▸ Task details
Check each line of the data for "Fixpoint", then give the number of lines that have it, without any other words.

▸ Saved entries

(* ===== verification/Psf.v ===== *)
(** * PSF registries (Loader/PSF.h, Loader/PSF.cpp)

    A PSF file (PARAM.SFO) is a header, a table of indices, a table of NUL-terminated keys
    and a table of values.  [load] reads one from a stream into a registry, a sorted map
    from keys to entries, and [save_object] writes a registry.  A failed [ensure] or
    [narrow] and a thrown exception are [None] or [Fatal]. *)

From Stdlib Require Import ZArith Lia Bool String Ascii.
From stdpp Require Import base numbers list option.
From S2P Require Import Prelude Vfs FileStream.

(** The bytes of a literal. *)
Definition str (s : String.string) : list Z :=
  map (fun c => Z.of_N (Ascii.N_of_ascii c)) (String.list_ascii_of_string s).
Arguments str s%_string.

(** ** Entries *)

Inductive format := fmt_array | fmt_string | fmt_integer.
#[export] Instance format_eq_dec : EqDecision format.
Proof. solve_decision. Defined.

Definition format_code (f : format) : Z :=
  match f with fmt_array => 0x0004 | fmt_string => 0x0204 | fmt_integer => 0x0404 end.

Inductive error := error_ok | error_stream | error_not_psf | error_corrupt.

Record entry := Entry {
  m_type : format; m_max_size : Z; m_value_integer : Z; m_value_string : list Z }.

Definition is_string (f : format) : bool := match f with fmt_string => true | _ => false end.

(** [max(with_nts)] *)
Definition max (e : entry) (with_nts : bool) : Z :=
  u32 (m_max_size e - (if negb with_nts && is_string (m_type e) then 1 else 0)).

(** [entry(type, max_size, value, allow_truncate)] *)
Definition string_entry (type : format) (max_size : Z) (value : list Z) (allow_truncate : bool) : option entry :=
  match type with
  | fmt_integer => None
  | _ =>
    if (if is_string type then 1 else 0) <? max_size then
      let e := Entry type max_size 0 value in
      Some (if allow_truncate && (max e false <? len value)
            then Entry type max_size 0 (resize (max e false) value) else e)
    else None
  end.

(** [entry(value)] *)
Definition integer_entry (value : Z) : entry := Entry fmt_integer 4 value [].

Definition as_string (e : entry) : option (list Z) :=
  match m_type e with fmt_integer => None | _ => Some (m_value_string e) end.
Definition as_integer (e : entry) : option Z :=
  match m_type e with fmt_integer => Some (m_value_integer e) | _ => None end.

(** The two assignment operators. *)
Definition set_string (e : entry) (value : list Z) : option entry :=
  match m_type e with
  | fmt_integer => None
  | _ => Some (Entry (m_type e) (m_max_size e) (m_value_integer e) value)
  end.
Definition set_integer (e : entry) (value : Z) : option entry :=
  match m_type e with
  | fmt_integer => Some (Entry (m_type e) (m_max_size e) value (m_value_string e))
  | _ => None
  end.

(** [::narrow<u32>] *)
Definition narrow32 (x : Z) : option Z := if u32 x =? x then Some x else None.

Definition entry_size (e : entry) : option Z :=
  match m_type e with
  | fmt_integer => Some 4
  | t => match narrow32 (u64 (len (m_value_string e) + (if is_string t then 1 else 0))) with
         | Some n => Some (Z.min (m_max_size e) n)
         | None => None
         end
  end.

Definition is_valid (e : entry) : bool :=
  match m_type e with
  | fmt_integer => true
  | _ => len (m_value_string e) <=? max e false
  end.

(** The bytes before the first NUL. *)
Fixpoint c_string (s : list Z) : list Z :=
  match s with
  | [] => []
  | c :: s => if c =? 0 then [] else c :: c_string s
  end.

(** Makers of entries: [psf::string] of a view and of a [char[N]], [psf::array]. *)
Definition string (max_size : Z) (value : list Z) (allow_truncate : bool) : option entry :=
  string_entry fmt_string max_size value allow_truncate.
Definition string_of_array (max_size : Z) (value_array : list Z) (allow_truncate : bool) : option entry :=
  string max_size (c_string value_array) allow_truncate.
Definition array (max_size : Z) (value : list Z) : option entry := string_entry fmt_array max_size value false.

(** ** The registry: [std::map<std::string, entry>], its nodes in the order of the keys *)

Definition registry := list (list Z * entry).

Fixpoint find (key : list Z) (psf : registry) : option entry :=
  match psf with
  | [] => None
  | (k, e) :: psf => if str_eqb k key then Some e else find key psf
  end.

Definition contains (key : list Z) (psf : registry) : bool :=
  match find key psf with Some _ => true | None => false end.

Fixpoint emplace (key : list Z) (e : entry) (psf : registry) : registry :=
  match psf with
  | [] => [(key, e)]
  | (k, x) :: psf' =>
    if str_ltb key k then (key, e) :: psf
    else if str_eqb k key then psf
    else (k, x) :: emplace key e psf'
  end.

Fixpoint update (key : list Z) (e : entry) (psf : registry) : registry :=
  match psf with
  | [] => []
  | (k, x) :: psf => if str_eqb k key then (k, e) :: psf else (k, x) :: update key e psf
  end.

(** [psf::assign] *)
Definition assign (psf : registry) (key : list Z) (e : entry) : registry :=
  match find key psf with
  | None => emplace key e psf
  | Some _ => update key e psf
  end.

Definition get_string (psf : registry) (key def : list Z) : list Z :=
  match find key psf with
  | Some e => match m_type e with fmt_integer => def | _ => m_value_string e end
  | None => def
  end.

Definition get_integer (psf : registry) (key : list Z) (def : Z) : Z :=
  match find key psf with
  | Some e => match m_type e with fmt_integer => m_value_integer e | _ => def end
  | None => def
  end.

Definition check_registry (psf : registry) : bool := forallb (fun '(_, e) => is_valid e) psf.

Definition is_cat_hdd (cat : list Z) : bool :=
  (len cat =? 2) && negb (default 0 (cat !! 1%nat) =? 68)
  && negb (str_eqb cat (str "DG")) && negb (str_eqb cat (str "MS")).

(** ** The file format *)

Record header_t := Header {
  magic : Z; version : Z; off_key_table : Z; off_data_table : Z; entries_num : Z }.

Record def_table_t := Def {
  key_off : Z; param_fmt : Z; param_len : Z; param_max : Z; data_off : Z }.

Definition sizeof_header : Z := 20.
Definition sizeof_def : Z := 16.

(** The structures as they lie in memory: little-endian fields with no padding. *)
Definition header_bytes (h : header_t) : list Z :=
  le_bytes 4 (magic h) ++ le_bytes 4 (version h) ++ le_bytes 4 (off_key_table h)
  ++ le_bytes 4 (off_data_table h) ++ le_bytes 4 (entries_num h).
Definition field (off n : nat) (l : list Z) : Z := le_value (take n (drop off l)).
Definition header_of (l : list Z) : header_t :=
  Header (field 0 4 l) (field 4 4 l) (field 8 4 l) (field 12 4 l) (field 16 4 l).

Definition def_bytes (d : def_table_t) : list Z :=
  le_bytes 2 (key_off d) ++ le_bytes 2 (param_fmt d) ++ le_bytes 4 (param_len d)
  ++ le_bytes 4 (param_max d) ++ le_bytes 4 (data_off d).
Definition def_of (l : list Z) : def_table_t :=
  Def (field 0 2 l) (field 2 2 l) (field 4 4 l) (field 8 4 l) (field 12 4 l).

(** The [n] elements of a vector of [def_table_t]. *)
Fixpoint defs_of (n : nat) (l : list Z) : list def_table_t :=
  match n with
  | O => []
  | S n => def_of (take 16 l) :: defs_of n (drop 16 l)
  end.

(** "\0PSF"_u32 *)
Definition psf_magic : Z := le_value [0; 80; 83; 70].

(** ** load *)

Inductive outcome (A : Type) := Ret (a : A) | Fail (err : error) | Fatal.
Arguments Ret {A} _.
Arguments Fail {A} _.
Arguments Fatal {A}.

Declare Scope psf_scope.
Delimit Scope psf_scope with psf.
Open Scope psf_scope.
Notation "'PSF_CHECK' c 'else' e ; k" := (if c then k else Fail e)
  (at level 10, c at level 100, e at level 100, k at level 200) : psf_scope.
Notation "'READ' ( x , s ) := m 'else' e ; k" := (match m with (Some x, s) => k | (None, _) => Fail e end)
  (at level 10, x name, s name, m at level 100, e at level 100, k at level 200) : psf_scope.

(** The value of an entry, at the position of the stream. *)
Definition load_value (ix : def_table_t) (key : list Z) (sfo : registry) (s : container_stream)
    : outcome (registry * container_stream) :=
  if (param_fmt ix =? format_code fmt_integer) && (param_max ix =? 4) && (param_len ix =? 4) then
    READ (value, s) := read_pod 4 s else error_corrupt;
    Ret (emplace key (integer_entry (le_value value)) sfo, s)
  else if (param_fmt ix =? format_code fmt_string) || (param_fmt ix =? format_code fmt_array) then
    READ (value, s) := read_vec 1 (param_len ix) s else error_corrupt;
    let e := if param_fmt ix =? format_code fmt_string
             then string_entry fmt_string (param_max ix) (c_string value) false
             else string_entry fmt_array (param_max ix) value false in
    match e with
    | Some e => Ret (emplace key e sfo, s)
    | None => Fatal
    end
  else Ret (sfo, s).

(** One pass of the loop over the indices. *)
Definition load_entry (header : header_t) (keys : list Z) (ix : def_table_t)
    (sfo : registry) (s : container_stream) : outcome (registry * container_stream) :=
  PSF_CHECK key_off ix <? u32 (off_data_table header - off_key_table header) else error_corrupt;
  let key := c_string (drop (Z.to_nat (key_off ix)) keys) in
  PSF_CHECK negb (contains key sfo) else error_corrupt;
  PSF_CHECK param_len ix <=? param_max ix else error_corrupt;
  PSF_CHECK data_off ix <? u64 (size s - off_data_table header) else error_corrupt;
  PSF_CHECK param_max ix <? u64 (size s - data_off ix) else error_corrupt;
  load_value ix key sfo (seek (u32 (off_data_table header + data_off ix)) seek_set s).2.

Fixpoint load_entries (header : header_t) (keys : list Z) (indices : list def_table_t)
    (sfo : registry) (s : container_stream) : outcome registry :=
  match indices with
  | [] => Ret sfo
  | ix :: indices =>
    match load_entry header keys ix sfo s with
    | Ret (sfo, s) => load_entries header keys indices sfo s
    | Fail e => Fail e
    | Fatal => Fatal
    end
  end.

Definition CATEGORY : list Z := str "CATEGORY".
Definition valid_cats : list (list Z) :=
  map str ["GD"; "DG"; "HG"; "AM"; "AP"; "AS"; "AT"; "AV"; "BV"; "WT"; "HM"; "CB"; "SF"; "2P"; "2G"; "1P";
           "PP"; "MN"; "PE"; "2D"; "SD"; "MS"]%string.

Definition load_stream (s : container_stream) : outcome registry :=
  let s := (seek 0 seek_set s).2 in
  READ (hb, s) := read_pod sizeof_header s else error_not_psf;
  let header := header_of hb in
  PSF_CHECK magic header =? psf_magic else error_not_psf;
  PSF_CHECK version header =? 0x101 else error_not_psf;
  PSF_CHECK sizeof_header <=? off_key_table header else error_corrupt;
  PSF_CHECK off_key_table header <=? off_data_table header else error_corrupt;
  PSF_CHECK off_data_table header <=? size s else error_corrupt;
  READ (ib, s) := read_vec sizeof_def (entries_num header) s else error_corrupt;
  let indices := defs_of (Z.to_nat (entries_num header)) ib in
  let '(p, s) := seek (off_key_table header) seek_set s in
  PSF_CHECK p =? off_key_table header else error_corrupt;
  READ (keys, s) := read_vec 1 (u32 (off_data_table header - off_key_table header)) s else error_corrupt;
  match load_entries header keys indices [] s with
  | Ret sfo =>
    PSF_CHECK existsb (str_eqb (get_string sfo CATEGORY [])) valid_cats else error_corrupt;
    Ret sfo
  | Fail e => Fail e
  | Fatal => Fatal
  end.

Record load_result_t := LoadResult { sfo : registry; errc : error }.

(** [load(stream, filename)]: no stream is a file that could not be opened; [None] is the
    end of the process at a failed [ensure] of a constructor. *)
Definition load (stream : option container_stream) : option load_result_t :=
  match stream with
  | None => Some (LoadResult [] error_stream)
  | Some s =>
    match load_stream s with
    | Ret sfo => Some (LoadResult sfo error_ok)
    | Fail e => Some (LoadResult [] e)
    | Fatal => None
    end
  end.

(** [load_object] *)
Definition load_object (stream : option container_stream) : option registry := option_map sfo (load stream).

(** ** save_object *)

(** [utils::align] of a [usz]. *)
Definition align (value align : Z) : Z := Z.land (u64 (value + (align - 1))) (u64 (0 - align)).

(** The indices and the length of the key table. *)
Fixpoint make_indices (psf : registry) (key_offset data_offset : Z) : option (list def_table_t * Z) :=
  match psf with
  | [] => Some ([], key_offset)
  | (key, e) :: psf =>
    ko ← narrow32 key_offset;
    plen ← entry_size e;
    doff ← narrow32 data_offset;
    ks ← narrow32 (u64 (len key + 1));
    let index := Def (u16 ko) (format_code (m_type e)) plen (max e true) doff in
    '(indices, key_offset) ← make_indices psf (u64 (key_offset + ks)) (u64 (data_offset + max e true));
    Some (index :: indices, key_offset)
  end.

Fixpoint save_keys (psf : registry) (s : container_stream) : option container_stream :=
  match psf with
  | [] => Some s
  | (key, _) :: psf => s ← write key s; s ← write [0] s; save_keys psf s
  end.

Definition save_entry (e : entry) (s : container_stream) : option container_stream :=
  let fmt := m_type e in
  let max_ := max e true in
  if bool_decide (fmt = fmt_integer) && (max_ =? 4) then
    value ← as_integer e; write (le_bytes 4 value) s
  else if bool_decide (fmt = fmt_string) || bool_decide (fmt = fmt_array) then
    value ← as_string e;
    let value := if is_valid e then value else take (Z.to_nat (max e false)) value in
    s ← write value s;
    trunc_seek (u64 (max_ - len value)) seek_cur s
  else None.

Fixpoint save_data (psf : registry) (s : container_stream) : option container_stream :=
  match psf with
  | [] => Some s
  | (_, e) :: psf => s ← save_entry e s; save_data psf s
  end.

Definition save_object (psf : registry) (init : list Z) : option (list Z) :=
  let stream := MkStream init 0 in
  '(indices, key_offset) ← make_indices psf 0 0;
  let key_offset := align key_offset 4 in
  okt ← narrow32 (u64 (sizeof_header + sizeof_def * len psf));
  odt ← narrow32 (u64 (okt + key_offset));
  num ← narrow32 (len psf);
  let header := Header psf_magic 0x101 okt odt num in
  stream ← write (header_bytes header) stream;
  stream ← write (List.concat (map def_bytes indices)) stream;
  stream ← save_keys psf stream;
  stream ← trunc_seek odt seek_set stream;
  stream ← save_data psf stream;
  Some (obj stream).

▸ Your solution
9